I have bruises from my sister sitting on me when I say in the spot she was in before she got up to use the restroom and I didn't know this. she kept just pinching me harder and harder everytime trying to get a reaction out of me and when I didn't she pinched me to the point I bleed. I finally just pushed her off of me. thank god dad wasn't home or else I would be in major trouble for that.

It's like hell living here. my dad uses the excuse that he is too busy to text me or tell me he cares. because his customers come before me. but he has the time to let my sister be late for school after she had to wait for her school pants to wash then take her to the coffee shop less than a block away from my school. (note this is my favorite place to get coffee) he then had the balls to text me not one not two but three pictures of my sister having coffee with him.
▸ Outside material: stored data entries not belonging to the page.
(** [callMap] *)
Definition cm_close (s : DSys W) : DSys W :=
  mkDSys _ s.(d_nextTag) true s.(d_calls) s.(d_pend) s.(d_reading) s.(d_outstanding)
    s.(d_c2s) s.(d_s2c) s.(d_handlers) s.(d_world) s.(d_log).
Definition cm_put (tag ch : Z) (s : DSys W) : option (DSys W) :=
  if s.(d_closed) then None else Some (set_calls (<[tag := ch]> s.(d_calls)) s).
Definition cm_remove (tag : Z) (s : DSys W) : option (Z * DSys W) :=
  match s.(d_calls) !! tag with
  | Some ch => Some (ch, set_calls (delete tag s.(d_calls)) s)
  | None => None
  end.
Definition cm_outstanding (s : DSys W) : list Z := (map_to_list s.(d_calls)).*1.

(** [tag()] *)
Definition take_tag (s : DSys W) : Z * DSys W :=
  (s.(d_nextTag), mkDSys _ (u32 (s.(d_nextTag) + 1)) s.(d_closed) s.(d_calls) s.(d_pend) s.(d_reading)
     s.(d_outstanding) s.(d_c2s) s.(d_s2c) s.(d_handlers) s.(d_world) s.(d_log)).

(** [reply]: sends on the channel of the call, which must be waiting. *)
Definition reply (tag : Z) (b : bytes) (oks err : bool) (s : DSys W) : go (DSys W) :=
  match cm_remove tag s with
  | Some (id, s') =>
    match s.(d_pend) !! id with
    | Some c => match c.(ca_state) with
                | CWaiting => Ret (set_state id c (CDone b oks err) s')
                | _ => Ret s
                end
    | None => Ret s
    end
  | None => Fatal
  end.

(** [SendReceive], step by step. *)
Definition start_call (id : Z) (b : bytes) (s : DSys W) : DSys W :=
  let '(t, s) := take_tag s in set_pend id (mkCall t b CTagged) s.
Definition put_call (id : Z) (c : Call) (s : DSys W) : DSys W :=
  match cm_put c.(ca_tag) id s with
  | None => set_state id c (CDone [] false true) s
  | Some s => set_state id c CPut s
  end.
Definition write_call (id : Z) (c : Call) (fails : bool) (s : DSys W) : DSys W :=
  let s := set_state id c CWaiting s in
  if fails then s
  else mkDSys _ s.(d_nextTag) s.(d_closed) s.(d_calls) s.(d_pend) s.(d_reading) s.(d_outstanding)
         (WriteCall c.(ca_tag) c.(ca_req) true s.(d_c2s)) s.(d_s2c) s.(d_handlers) s.(d_world) s.(d_log).

(** The server's [reader] starts a goroutine per request. *)
Definition srv_read (s : DSys W) : go (DSys W) :=
  match ReadCall false s.(d_c2s) with
  | RdMsg m rest =>
    m ← m;
    Ret (mkDSys _ s.(d_nextTag) s.(d_closed) s.(d_calls) s.(d_pend) s.(d_reading) s.(d_outstanding)
           rest s.(d_s2c) (s.(d_handlers) ++ [(m.(Tag), m.(m_Data))]) s.(d_world) s.(d_log))
  | _ => Ret s
  end.
Definition serve (k : nat) (h : Z * bytes) (fails : bool) (s : DSys W) : DSys W :=
  let '(w, (rep, ok)) := ServeRequest s.(d_world) clntEnd h.2 in
  mkDSys _ s.(d_nextTag) s.(d_closed) s.(d_calls) s.(d_pend) s.(d_reading) s.(d_outstanding)
    s.(d_c2s) (if fails then s.(d_s2c) else WriteCall h.1 rep ok s.(d_s2c))
    (delete k s.(d_handlers)) w (s.(d_log) ++ [(h.1, h.2, rep, ok)]).

(** Whether the send on the channel of the call with tag [t] can proceed. *)
Definition waits (t : Z) (s : DSys W) : bool :=
  match s.(d_calls) !! t with
  | Some id => match s.(d_pend) !! id with
               | Some c => match c.(ca_state) with CWaiting => true | _ => false end
               | None => false end
  | None => true
  end.

(** The client's [reader]. *)
Definition clnt_read (s : DSys W) : go (DSys W) :=
  if s.(d_reading) then
    match ReadCall false s.(d_s2c) with
    | RdMsg m rest =>
      m ← m;
      if waits m.(Tag) s then
        reply m.(Tag) m.(m_Data) m.(m_Ok) false
          (mkDSys _ s.(d_nextTag) s.(d_closed) s.(d_calls) s.(d_pend) s.(d_reading) s.(d_outstanding)
             s.(d_c2s) rest s.(d_handlers) s.(d_world) s.(d_log))
      else Ret s
    | _ => Ret s
    end
  else Ret s.
Definition clnt_read_err (s : DSys W) : DSys W :=
  if s.(d_reading) then
    let s := cm_close s in
    mkDSys _ s.(d_nextTag) s.(d_closed) s.(d_calls) s.(d_pend) false s.(d_outstanding)
      s.(d_c2s) s.(d_s2c) s.(d_handlers) s.(d_world) s.(d_log)
  else s.
Definition set_outstanding (ts : list Z) (s : DSys W) : DSys W :=
  mkDSys _ s.(d_nextTag) s.(d_closed) s.(d_calls) s.(d_pend) s.(d_reading) (Some ts)
    s.(d_c2s) s.(d_s2c) s.(d_handlers) s.(d_world) s.(d_log).
Definition take_outstanding (s : DSys W) : DSys W :=
  match s.(d_reading), s.(d_outstanding) with
  | false, None => set_outstanding (cm_outstanding s) s
  | _, _ => s
  end.
Definition fail_one (s : DSys W) : go (DSys W) :=
  match s.(d_outstanding) with
  | Some (t :: ts) =>
    if waits t s then reply t [] false true (set_outstanding ts s) else Ret s
  | _ => Ret s
  end.

Definition with_call (id : Z) (s : DSys W) (f : Call → go (DSys W)) : go (DSys W) :=
  match s.(d_pend) !! id with Some c => f c | None => Ret s end.

Definition dstep (e : DEvent) (s : DSys W) : go (DSys W) :=
  match e with
  | DCall id b => match s.(d_pend) !! id with Some _ => Ret s | None => Ret (start_call id b s) end
  | DPut id => with_call id s (λ c, Ret (match c.(ca_state) with CTagged => put_call id c s | _ => s end))
  | DWrite id fails =>
      with_call id s (λ c, Ret (match c.(ca_state) with CPut => write_call id c fails s | _ => s end))
  | DSrvRead => srv_read s
  | DServe k fails => Ret (match s.(d_handlers) !! k with Some h => serve k h fails s | None => s end)
  | DRead => clnt_read s
  | DReadErr => Ret (clnt_read_err s)
  | DOutstanding => Ret (take_outstanding s)
  | DFail => fail_one s
  | DClose => Ret (if s.(d_closed) then s else cm_close s)
  end.

Fixpoint drun (evs : list DEvent) (s : DSys W) : go (DSys W) :=
  match evs with
  | [] => Ret s
  | e :: evs => s ← dstep e s; drun evs s
  end.

(** [NewDemuxClnt] takes the first tag for its [InitMsg], which [NewDemuxSrv]
    reads before the server's reader starts. *)
Definition dsys_init (w : W) : DSys W :=
  mkDSys _ 1 false ∅ ∅ true None [] [] [] w [].

(** The messages of the run fit in a frame. *)
Definition step_fits (e : DEvent) (s : DSys W) : bool :=
  match e with
  | DWrite id _ => match s.(d_pend) !! id with Some c => fits (mkMsg c.(ca_tag) c.(ca_req) true) | None => true end
  | DServe k _ =>
    match s.(d_handlers) !! k with
    | Some h => let r := (ServeRequest s.(d_world) clntEnd h.2).2 in fits (mkMsg h.1 r.1 r.2)
    | None => true
    end
  | _ => true
  end.
Fixpoint run_fits (evs : list DEvent) (s : DSys W) : bool :=
  match evs with
  | [] => true
  | e :: evs => step_fits e s && match dstep e s with Ret s => run_fits evs s | _ => true end
  end.
End demux.

(** ** Replies match requests *)

Section demux_inv.
Context {W : Type} `{GobLaws msg}.
Context (clntEnd : string) (ServeRequest : W → string → bytes → W * (bytes * bool)).
Implicit Types (s : DSys W) (id t : Z) (c : Call).

Definition in_map (st : CallState) : Prop := st = CPut ∨ st = CWaiting.

(** The frames in transit, as messages: requests [cq] (all with [Ok] true) and
    replies [sq]. *)
Definition req_msg (q : Z * bytes) : msg := mkMsg q.1 q.2 true.
Definition rep_msg (q : Z * bytes * bool) : msg := mkMsg q.1.1 q.1.2 q.2.
Definition wire (ms : list msg) : bytes := concat (frame <$> ms).
Definition served (x : Z * bytes * bytes * bool) : Z * bytes := (x.1.1.1, x.1.1.2).

(** The calls that were sent, in transit to the server, in a handler, or
    served. *)
Definition sent (cq : list (Z * bytes)) s : list (Z * bytes) :=
  cq ++ s.(d_handlers) ++ (served <$> s.(d_log)).

Record dinv (cq : list (Z * bytes)) (sq : list (Z * bytes * bool)) s : Prop := {
  v_tag : ∀ id c, s.(d_pend) !! id = Some c → c.(ca_tag) < 1 + Z.of_nat (size s.(d_pend));
  v_next : s.(d_nextTag) = u32 (1 + Z.of_nat (size s.(d_pend)));
  v_uniq : ∀ id id' c c', s.(d_pend) !! id = Some c → s.(d_pend) !! id' = Some c' →
    c.(ca_tag) = c'.(ca_tag) → id = id';
  v_calls : ∀ t id, s.(d_calls) !! t = Some id ↔
    ∃ c, s.(d_pend) !! id = Some c ∧ c.(ca_tag) = t ∧ in_map c.(ca_state);
  v_c2s : s.(d_c2s) = wire (req_msg <$> cq) ∧ Forall (λ q, fits (req_msg q) = true) cq;
  v_s2c : s.(d_s2c) = wire (rep_msg <$> sq) ∧ Forall (λ q, fits (rep_msg q) = true) sq;
  v_nodup : NoDup (sent cq s).*1;
  v_sent : ∀ q, q ∈ sent cq s → ∃ id c, s.(d_pend) !! id = Some c ∧ c.(ca_tag) = q.1 ∧ c.(ca_req) = q.2 ∧
    (c.(ca_state) = CWaiting ∨ ∃ rep ok err, c.(ca_state) = CDone rep ok err);
  v_live : s.(d_reading) = true → ∀ q, q ∈ cq ++ s.(d_handlers) →
    ∃ id c, s.(d_pend) !! id = Some c ∧ c.(ca_tag) = q.1 ∧ c.(ca_state) = CWaiting;
  v_sq_nodup : NoDup (fst <$> (fst <$> sq));
  v_sq : ∀ q, q ∈ sq → (∃ b, (q.1.1, b, q.1.2, q.2) ∈ s.(d_log)) ∧
    (s.(d_reading) = true → ∃ id c, s.(d_pend) !! id = Some c ∧ c.(ca_tag) = q.1.1 ∧ c.(ca_state) = CWaiting);
  v_done : ∀ id c rep ok, s.(d_pend) !! id = Some c → c.(ca_state) = CDone rep ok false →
    (c.(ca_tag), c.(ca_req), rep, ok) ∈ s.(d_log);
  v_closed : s.(d_reading) = false → s.(d_closed) = true;
  v_out : ∀ ts, s.(d_outstanding) = Some ts → s.(d_reading) = false ∧ NoDup ts ∧
    ∀ t, t ∈ ts ↔ is_Some (s.(d_calls) !! t);
}.

Lemma wire_cons m ms : wire (m :: ms) = frame m ++ wire ms.
Proof. done. Qed.
Lemma wire_snoc ms m : wire (ms ++ [m]) = wire ms ++ frame m.
Proof. unfold wire. rewrite fmap_app, concat_app. cbn. by rewrite app_nil_r. Qed.

Lemma ReadCall_wire eof m ms : fits m = true → ReadCall eof (wire (m :: ms)) = RdMsg (Ret m) (wire ms).
Proof. intros Hf. rewrite wire_cons. by apply ReadCall_frame. Qed.

Lemma ReadCall_empty eof : ReadCall eof (wire []) = if eof then RdError else RdBlocked.
Proof. done. Qed.

Lemma dinv_init w : dinv [] [] (dsys_init w).
Proof.
  constructor; cbn; try done; try apply NoDup_nil_2.
  - intros t id. rewrite lookup_empty. split; [done|]. by intros (c & Hc & _).
  - by intros q ?%not_elem_of_nil.
  - by intros _ q ?%not_elem_of_nil.
  - by intros q ?%not_elem_of_nil.
Qed.

(** *** The caller's steps *)

Lemma dinv_call cq sq id b s :
  dinv cq sq s → s.(d_pend) !! id = None → 1 + Z.of_nat (size s.(d_pend)) < 2 ^ 32 →
  dinv cq sq (start_call id b s).
Proof.
  intros Hinv Hid Hn. unfold start_call, take_tag, set_pend. pose proof (v_next _ _ _ Hinv) as Hnext.
  unfold u32 in Hnext. rewrite Z.mod_small in Hnext by lia.
  assert (∀ id' c', <[id := mkCall s.(d_nextTag) b CTagged]> s.(d_pend) !! id' = Some c' →
    (id' = id ∧ c' = mkCall s.(d_nextTag) b CTagged) ∨ (id' ≠ id ∧ s.(d_pend) !! id' = Some c')) as Hl.
  { intros id' c'. rewrite lookup_insert. case_decide; [intros [= <-]; left; by subst|right; by split]. }
  assert (∀ id' c', s.(d_pend) !! id' = Some c' →
    <[id := mkCall s.(d_nextTag) b CTagged]> s.(d_pend) !! id' = Some c') as Hl'.
  { intros id' c' Hc'. rewrite lookup_insert_ne; [done|]. by intros ->; congruence. }
  constructor; cbn [d_nextTag d_closed d_calls d_pend d_reading d_outstanding d_c2s d_s2c d_handlers d_world d_log];
    try (by apply Hinv).
  - intros id' c' Hc'. rewrite map_size_insert_None by done.
    destruct (Hl _ _ Hc') as [[-> ->]|[_ Hc]]; cbn; [lia|]. pose proof (v_tag _ _ _ Hinv _ _ Hc). lia.
  - rewrite map_size_insert_None by done. rewrite Hnext. unfold u32. f_equal. lia.
  - intros i1 i2 c1 c2 H1 H2 Ht. destruct (Hl _ _ H1) as [[-> ->]|[_ Hc1]], (Hl _ _ H2) as [[-> ->]|[_ Hc2]]; cbn in Ht.
    + done.
    + pose proof (v_tag _ _ _ Hinv _ _ Hc2). lia.
    + pose proof (v_tag _ _ _ Hinv _ _ Hc1). lia.
    + by eapply (v_uniq _ _ _ Hinv).
  - intros t id'. rewrite (v_calls _ _ _ Hinv). split.
    + intros (c & Hc & Hrest). exists c. by split; [apply Hl'|].
    + intros (c & Hc & Ht & Hst). destruct (Hl _ _ Hc) as [[-> ->]|[_ Hc']]; [by destruct Hst|by exists c].
  - intros q Hq. destruct (v_sent _ _ _ Hinv q Hq) as (i & c & Hc & Hrest). exists i, c. by split; [apply Hl'|].
  - intros Hr q Hq. destruct (v_live _ _ _ Hinv Hr q Hq) as (i & c & Hc & Hrest). exists i, c. by split; [apply Hl'|].
  - intros q Hq. destruct (v_sq _ _ _ Hinv q Hq) as [? Hlive]. split; [done|]. intros Hr.
    destruct (Hlive Hr) as (i & c & Hc & Hrest). exists i, c. by split; [apply Hl'|].
  - intros i c rep ok Hc Hst. destruct (Hl _ _ Hc) as [[-> ->]|[_ Hc']]; [done|by eapply (v_done _ _ _ Hinv)].
Qed.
Me just playing around with him told him that he is gonna get me some coffee when he picks me up for my therapy appointment after school. he flat out told me that I don't need that coffee and it's too much money for him. when he picked me up for therapy he took me to the gas station next to the place I get therapy and said to get a soda and when I asked him if I could get my favorite kind of chips he said that I don't need to eat them all the time even though I haven't had them in over a month. in the end I payed for my own chips and soda before he could put a block on my debit card.

He says he cares for me and the worker who comes to the house to work on issues says that he does too but it feels like a lie to me because of all the stuff he does and everytime he fights with me he goes out and tries to buy my love with items which used to work when I was younger but not at all now. I mean what's the point of having things when you feel unloved to the point of depression?

I really don't know what to do anymore. I feel bad for ranting about this even if it is what this little journal thing is for.